[[ Material for this exercise open ]]

(** [com.example.] for an asterisk and [com.example] without it.
    [core/ngx_hash.c:884-904] len = 0 *)
Definition reversed (data : list Z) (last : nat) : list Z :=
  let '(p, len) := reverse_labels data (last - 1) O [] in
  p ++ take len (drop 1 data) ++ [0].

(** [core/ngx_hash.c:829-869] if (skip == 1) *)
Definition add_dot_exact (ha : keys_arrays) (k : Z) (data : list Z) (last : nat) : option (bool * keys_arrays) :=
  let names := ha_keys_hash ha k in
  if conflicts names (drop 1 data) (last - 1) then Some (true, ha)
  else
    ha ← array_push (match names with [] => true | _ => false end) ha;
    ha ← palloc ha;
    Some (false, {| ha with ha_keys_hash := push k (take (last - 1) (drop 1 data)) (ha_keys_hash ha) |}).

(** [core/ngx_hash.c:821-977] wildcard *)
Definition add_wildcard (ha : keys_arrays) (key : list Z) (value : Z) (skip last : nat) : option (add_rc * list Z * keys_arrays) :=
  let '(h, low) := ngx_hash_strlow (take (last - skip) (drop skip key)) in
  let data := take skip key ++ low ++ drop last key in
  let k := h mod ha_hsize ha in
  '(busy, ha) ← (if (skip =? 1)%nat then add_dot_exact ha k data last else Some (false, ha));
  if busy : bool then Some (add_busy, data, ha)
  else
    ha ← palloc ha;
    let head := negb (skip =? 0)%nat in
    let last := if head then last else S last in
    let p := if head then reversed data last else ngx_cpystrn data last in
    let names := (if head then ha_dns_wc_head_hash ha else ha_dns_wc_tail_hash ha) k in
    if conflicts names (drop skip data) (last - skip) then Some (add_busy, data, ha)
    else
      ha ← array_push (match names with [] => true | _ => false end) ha;
      ha ← palloc ha;
      let name := take (last - skip) (drop skip data) in
      let ha := if head then {| ha with ha_dns_wc_head_hash := push k name (ha_dns_wc_head_hash ha) |}
                else {| ha with ha_dns_wc_tail_hash := push k name (ha_dns_wc_tail_hash ha) |} in
      ha ← palloc ha;
      let hk := {| wn_key := take (last - 1) p; wn_value := value |} in
      Some (add_ok, data,
            if head then {| ha with ha_dns_wc_head := ha_dns_wc_head ha ++ [hk] |} else {| ha with ha_dns_wc_tail := ha_dns_wc_tail ha ++ [hk] |}).

(** The result, the bytes of the key, which are changed in place, and the arrays;
    [None] is NGX_ERROR.
    [core/ngx_hash.c:706-978] ngx_hash_add_key *)
Definition ngx_hash_add_key (ha : keys_arrays) (key : list Z) (value : Z) (wildcard_key readonly : bool) : option (add_rc * list Z * keys_arrays) :=
  match key_kind_of wildcard_key key with
  | kind_declined => Some (add_declined, key, ha)
  | kind_exact => add_exact ha key value readonly
  | kind_wildcard skip last => add_wildcard ha key value skip last
  end.

(** ** Reversing labels *)

Lemma reverse_scan data a l b j p :
  data = a ++ C! "." :: l ++ b -> Forall (fun c => c <> C! ".") l -> (j <= length l)%nat ->
  reverse_labels data (length a + j) (length l - j) p = reverse_labels data (length a) (length l) p.
Proof.
  intros Ed Hl. induction j as [|j IH]; intros Hj; [by rewrite Nat.add_0_r, Nat.sub_0_r|].
  rewrite Nat.add_succ_r. cbn [reverse_labels].
  assert (Hn : exists c, l !! j = Some c /\ nth (S (length a + j)) data 0 = c).
  { destruct (lookup_lt_is_Some_2 l j ltac:(lia)) as [c Hc]. exists c. split; [done|]. apply nth_lookup_Some. rewrite Ed, lookup_app_r by lia.
    replace (S (length a + j) - length a)%nat with (S j) by lia. exact (lookup_app_l_Some l b j c Hc). }
  destruct Hn as (c & Hc & ->). rewrite Forall_lookup in Hl. specialize (Hl _ _ Hc). rewrite (proj2 (Z.eqb_neq c 46)) by done.
  replace (S (length l - S j)) with (length l - j)%nat by lia. apply IH. lia.
Qed.

(** One label, from its last byte on. *)
Lemma reverse_label a l b p : Forall (fun c => c <> C! ".") l ->
  reverse_labels (a ++ C! "." :: l ++ b) (length a + length l) 0 p =
  match a with
  | [] => (p, length l)
  | _ => reverse_labels (a ++ C! "." :: l ++ b) (length a - 1) 0 (p ++ l ++ [C! "."])
  end.
Proof.
  intros Hl. pose proof (reverse_scan _ a l b (length l) p eq_refl Hl ltac:(lia)) as H. rewrite Nat.sub_diag in H. rewrite H.
  destruct a as [|c a]; [done|]. cbn [length Nat.sub reverse_labels]. rewrite Nat.sub_0_r. set (a' := c :: a) in *. change (S (length a)) with (length a').
  rewrite nth_middle, Z.eqb_refl, drop_dot. by rewrite take_app_length.
Qed.

Lemma host_snoc l m R : host (l :: m :: R) = host (m :: R) ++ C! "." :: l.
Proof. by rewrite host_cons. Qed.

Lemma reverse_host R a b p : Forall label_ok R -> R <> [] ->
  match a with
  | [] => (fun '(p, len) => p ++ take len (drop 1 (C! "." :: host R ++ b))) (reverse_labels (C! "." :: host R ++ b) (length (host R)) 0 p) = p ++ join R
  | _ => reverse_labels (a ++ C! "." :: host R ++ b) (length a + length (host R)) 0 p =
         reverse_labels (a ++ C! "." :: host R ++ b) (length a - 1) 0 (p ++ join R ++ [C! "."])
  end.
Proof.
  intros HR Hne. revert a b p; induction R as [|l R IH]; intros a b p; [done|]. apply Forall_cons in HR as [Hl%label_no_dot HR]. destruct R as [|m R].
  - rewrite host_cons. pose proof (reverse_label a l b p Hl) as H. destruct a as [|c a]; [|exact H]. cbn [length Nat.add] in H. cbn [app] in H. rewrite H. f_equal. exact (take_app_length l b).
  - specialize (IH HR ltac:(done)). rewrite host_snoc, join_cons, <- (assoc_L (++)). change ((C! "." :: l) ++ b) with (C! "." :: l ++ b).
    assert (Hstep : reverse_labels (a ++ C! "." :: host (m :: R) ++ C! "." :: l ++ b) (length a + length (host (m :: R) ++ C! "." :: l)) 0 p =
                    reverse_labels (a ++ C! "." :: host (m :: R) ++ C! "." :: l ++ b) (length a + length (host (m :: R))) 0 (p ++ l ++ [C! "."])).
    { replace (a ++ C! "." :: host (m :: R) ++ C! "." :: l ++ b) with ((a ++ C! "." :: host (m :: R)) ++ C! "." :: l ++ b) by (by rewrite <- (assoc_L (++))).
      replace (length a + length (host (m :: R) ++ C! "." :: l))%nat with (length (a ++ C! "." :: host (m :: R)) + length l)%nat by (rewrite !length_app; cbn; lia).
      rewrite (reverse_label _ l b p Hl). destruct (a ++ C! "." :: host (m :: R)) as [|x y] eqn:Exy; [by destruct a|]. rewrite <- Exy. f_equal. rewrite length_app. cbn. lia. }
    specialize (IH a (C! "." :: l ++ b) (p ++ l ++ [C! "."])). destruct a as [|c a].
    + cbn [app length Nat.add] in Hstep. rewrite Hstep, IH. by rewrite <- !(assoc_L (++)).
    + rewrite Hstep, IH. by rewrite <- !(assoc_L (++)).
Qed.

Lemma reversed_dot R : Forall label_ok R -> R <> [] -> reversed (C! "." :: host R) (S (length (host R))) = join R ++ [0].
Proof.
  intros HR Hne. pose proof (reverse_host R [] [] [] HR Hne) as H. cbn [app] in H. rewrite app_nil_r in H. unfold reversed. cbn [Nat.sub]. rewrite Nat.sub_0_r.
  destruct (reverse_labels _ _ _ _) as [p len]. by rewrite (assoc_L (++)), H.
Qed.

Lemma reversed_star R : Forall label_ok R -> R <> [] -> reversed (C! "*" :: C! "." :: host R) (S (S (length (host R)))) = join R ++ [C! "."; 0].
Proof.
  intros HR Hne. pose proof (reverse_host R [C! "*"] [] [] HR Hne) as H. cbn [app length Nat.add Nat.sub] in H. rewrite app_nil_r in H. unfold reversed. cbn [Nat.sub].
  rewrite H. cbn [reverse_labels take app]. by rewrite <- (assoc_L (++)).
Qed.

(** ** Kinds of names *)

Inductive sn_kind : Type := Exact | Dot | Star | Tail.

(** A name of a server: its labels in lower case, in their order, its bytes in the
    configuration, and the server. *)
Record server_name : Type := { sn_kind_of : sn_kind; sn_labels : labels; sn_text : list Z; sn_server : Z }.

Definition render (k : sn_kind) (h : list Z) : list Z :=
  match k with
  | Exact => h
  | Dot => C! "." :: h
  | Star => C! "*" :: C! "." :: h
  | Tail => h ++ [C! "."; C! "*"]
  end.

Definition sn_host (n : server_name) : list Z := join (sn_labels n).

Record sn_ok (n : server_name) : Prop := {
  sn_ok_labels : Forall label_ok (sn_labels n);
  sn_ok_some : sn_labels n <> [];
  sn_ok_plain : Forall (Forall (fun c => c <> C! "*")) (sn_labels n);
  sn_ok_bytes : Forall is_byte (sn_text n);
  sn_ok_text : ngx_strlow (sn_text n) = render (sn_kind_of n) (sn_host n);
  sn_ok_server : ptr_ok (sn_server n)
}.

(** The tests of the bytes of a key do not depend on the case of letters. *)
Lemma tolower_test c d : is_byte c -> d = C! "." \/ d = C! "*" -> (ngx_tolower c =? d) = (c =? d).
Proof.
  intros Hc Hd. apply eqb_prop. destruct Hd as [-> | ->].
  - by apply (byte_forall (fun c => Bool.eqb (ngx_tolower c =? C! ".") (c =? C! "."))).
  - by apply (byte_forall (fun c => Bool.eqb (ngx_tolower c =? C! "*") (c =? C! "*"))).
Qed.

Lemma byte_low s : byte (ngx_strlow s) = match s with [] => 0 | c :: _ => ngx_tolower c end.
Proof. by destruct s. Qed.

Lemma count_low n s : Forall is_byte s -> count_asterisks n (ngx_strlow s) = count_asterisks n s.
Proof.
  intros H. revert n; induction H as [|c s Hc Hs IH]; intros n; [done|]. cbn [ngx_strlow count_asterisks]. rewrite !tolower_test by auto. rewrite byte_low, IH.
  destruct Hs as [|d s Hd Hs]; [done|]. by rewrite tolower_test by auto.
Qed.

Lemma nth_low i s d : Forall is_byte s -> d = C! "." \/ d = C! "*" -> (nth i (ngx_strlow s) 0 =? d) = (nth i s 0 =? d).
Proof. intros H Hd. revert i; induction H as [|c s Hc Hs IH]; intros [|i]; cbn [ngx_strlow nth]; [done|done|by apply tolower_test|apply IH]. Qed.

Lemma kind_low w s : Forall is_byte s -> key_kind_of w (ngx_strlow s) = key_kind_of w s.
Proof. intros H. unfold key_kind_of. rewrite ngx_strlow_length, count_low by done. by rewrite !nth_low by auto. Qed.

Lemma count_plain n l t : Forall (fun c => c <> C! "." /\ c <> C! "*") l -> count_asterisks n (l ++ t) = count_asterisks n t.
Proof.
  induction 1 as [|c l [Hd Hs] _ IH]; [done|]. cbn [app count_asterisks]. by rewrite (proj2 (Z.eqb_neq c 42)), (proj2 (Z.eqb_neq c 46)), IH by done.
Qed.

Lemma plain_label l : label_ok l -> Forall (fun c => c <> C! "*") l -> Forall (fun c => c <> C! "." /\ c <> C! "*") l.
Proof. intros Hl Hs. apply Forall_and. split; [by apply label_no_dot|done]. Qed.

Lemma count_join n P t : Forall label_ok P -> Forall (Forall (fun c => c <> C! "*")) P -> count_asterisks n (join P ++ t) = count_asterisks n t.
Proof.
  intros HP. induction HP as [|l P Hl HP IH]; intros HS; [done|]. apply Forall_cons in HS as [Hs HS]. specialize (IH HS). pose proof (plain_label l Hl Hs) as Hpl.
  destruct P as [|m P]; [by apply count_plain|]. rewrite join_cons, <- (assoc_L (++)), count_plain by done. cbn [app count_asterisks].
  apply Forall_cons in HP as [[Hm Hm'] _]. change (46 =? 42) with false. change (46 =? 46) with true. cbn [andb]. rewrite IH.
  assert (Hb : (byte (join (m :: P) ++ t) =? 46) = false); [|by rewrite Hb].
  destruct m as [|c m]; [done|]. apply Forall_cons in Hm' as [(_ & Hc & _) _]. apply Z.eqb_neq. by destruct P.
Qed.

Lemma join_first P : Forall label_ok P -> P <> [] -> exists c x, join P = c :: x /\ letter c /\ (Forall (Forall (fun c => c <> C! "*")) P -> c <> C! "*").
Proof.
  intros HP Hne. destruct HP as [|l P [Hl Hl'] HP]; [done|]. destruct l as [|c l]; [done|]. apply Forall_cons in Hl' as [Hc _].
  exists c, (match P with [] => l | _ => l ++ C! "." :: join P end). split_and!; [by destruct P|done|]. intros HS. apply Forall_cons in HS as [HS _]. by apply Forall_cons in HS as [? _].
Qed.

Lemma join_plain P : Forall (Forall (fun c => c <> C! "*")) P -> Forall (fun c => c <> C! "*") (join P).
Proof. induction 1 as [|l P Hl HP IH]; [constructor|]. destruct P as [|m P]; [done|]. rewrite join_cons. apply Forall_app. split; [done|by constructor]. Qed.

Definition expected_kind (k : sn_kind) (len : nat) : key_kind :=
  match k with Exact => kind_exact | Dot => kind_wildcard 1 (S len) | Star => kind_wildcard 2 (S (S len)) | Tail => kind_wildcard 0 len end.

Lemma kind_ok n : sn_ok n -> key_kind_of true (sn_text n) = expected_kind (sn_kind_of n) (length (sn_host n)).
Proof.
  intros [HL Hne HS Hb Ht _]. rewrite <- kind_low, Ht by done. unfold sn_host. set (P := sn_labels n) in *. destruct (join_first P HL Hne) as (c & x & Ej & (Hc1 & Hc2 & _) & Hc3). specialize (Hc3 HS).
  pose proof (count_join 0 P [] HL HS) as Hcnt. rewrite app_nil_r in Hcnt. pose proof (join_plain P HS) as Hpl. unfold key_kind_of. destruct (sn_kind_of n); cbn [render expected_kind].
  - rewrite Hcnt. cbn [count_asterisks]. assert (nth 0 (join P) 0 = c) as -> by by rewrite Ej. rewrite (proj2 (Z.eqb_neq c 46)), (proj2 (Z.eqb_neq c 42)) by done. rewrite !andb_false_r. cbn [andb].
    destruct (nth (length (join P) - 1) (join P) 0 =? 42) eqn:El; [|by rewrite andb_false_r].
    exfalso. apply Z.eqb_eq in El. rewrite (Forall_nth _ 0) in Hpl. apply (Hpl (length (join P) - 1)%nat); [|done]. rewrite Ej. cbn. lia.
  - cbn [count_asterisks]. change (46 =? 42) with false. change (46 =? 46) with true. cbn [andb]. rewrite Ej. cbn [byte hd]. rewrite (proj2 (Z.eqb_neq c 46)), <- Ej, Hcnt by done. cbn [count_asterisks].
    rewrite Ej. done.
  - cbn [count_asterisks byte hd]. change (42 =? 42) with true. change (42 =? 46) with false. change (46 =? 42) with false. change (46 =? 46) with true. cbn [andb Nat.ltb Nat.leb]. rewrite Ej. cbn [byte hd].
    rewrite (proj2 (Z.eqb_neq c 46)), <- Ej by done. rewrite <- (app_nil_r (join P)), count_join by done. rewrite app_nil_r. cbn [count_asterisks]. rewrite Ej. done.
  - rewrite count_join by done. cbn [count_asterisks byte hd]. change (46 =? 42) with false. change (42 =? 46) with false. change (42 =? 42) with true. change (46 =? 46) with true. change (1 <? 1)%nat with false. cbn [andb].
    assert (E1 : (length (join P ++ [C! "."; C! "*"]) - 2 = length (join P))%nat) by (rewrite length_app; cbn; lia). assert (E2 : (length (join P ++ [C! "."; C! "*"]) - 1 = S (length (join P)))%nat) by (rewrite length_app; cbn; lia).
    rewrite E1, E2, nth_middle. replace (nth (S (length (join P))) (join P ++ [C! "."; C! "*"]) 0) with 42.
    2: { symmetry. rewrite app_nth2 by lia. replace (S (length (join P)) - length (join P))%nat with 1%nat by lia. done. }
    assert (E3 : (2 <? length (join P ++ [C! "."; C! "*"]))%nat = true) by (apply Nat.ltb_lt; rewrite length_app, Ej; cbn; lia). rewrite E3. assert (nth 0 (join P ++ [C! "."; C! "*"]) 0 = c) as -> by by rewrite Ej.
    rewrite (proj2 (Z.eqb_neq c 46)), (proj2 (Z.eqb_neq c 42)) by done. rewrite !andb_false_r. done.
Qed.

[[ Material for this exercise closed ]]

# Task goal
Your task is to repeat the records exactly. Begin at their first line and stop after the line containing "let head := negb (skip =? 0)%nat in".

# Exercise response
(** [com.example.] for an asterisk and [com.example] without it.
    [core/ngx_hash.c:884-904] len = 0 *)
Definition reversed (data : list Z) (last : nat) : list Z :=
  let '(p, len) := reverse_labels data (last - 1) O [] in
  p ++ take len (drop 1 data) ++ [0].

(** [core/ngx_hash.c:829-869] if (skip == 1) *)
Definition add_dot_exact (ha : keys_arrays) (k : Z) (data : list Z) (last : nat) : option (bool * keys_arrays) :=
  let names := ha_keys_hash ha k in
  if conflicts names (drop 1 data) (last - 1) then Some (true, ha)
  else
    ha ← array_push (match names with [] => true | _ => false end) ha;
    ha ← palloc ha;
    Some (false, {| ha with ha_keys_hash := push k (take (last - 1) (drop 1 data)) (ha_keys_hash ha) |}).

(** [core/ngx_hash.c:821-977] wildcard *)
Definition add_wildcard (ha : keys_arrays) (key : list Z) (value : Z) (skip last : nat) : option (add_rc * list Z * keys_arrays) :=
  let '(h, low) := ngx_hash_strlow (take (last - skip) (drop skip key)) in
  let data := take skip key ++ low ++ drop last key in
  let k := h mod ha_hsize ha in
  '(busy, ha) ← (if (skip =? 1)%nat then add_dot_exact ha k data last else Some (false, ha));
  if busy : bool then Some (add_busy, data, ha)
  else
    ha ← palloc ha;
    let head := negb (skip =? 0)%nat in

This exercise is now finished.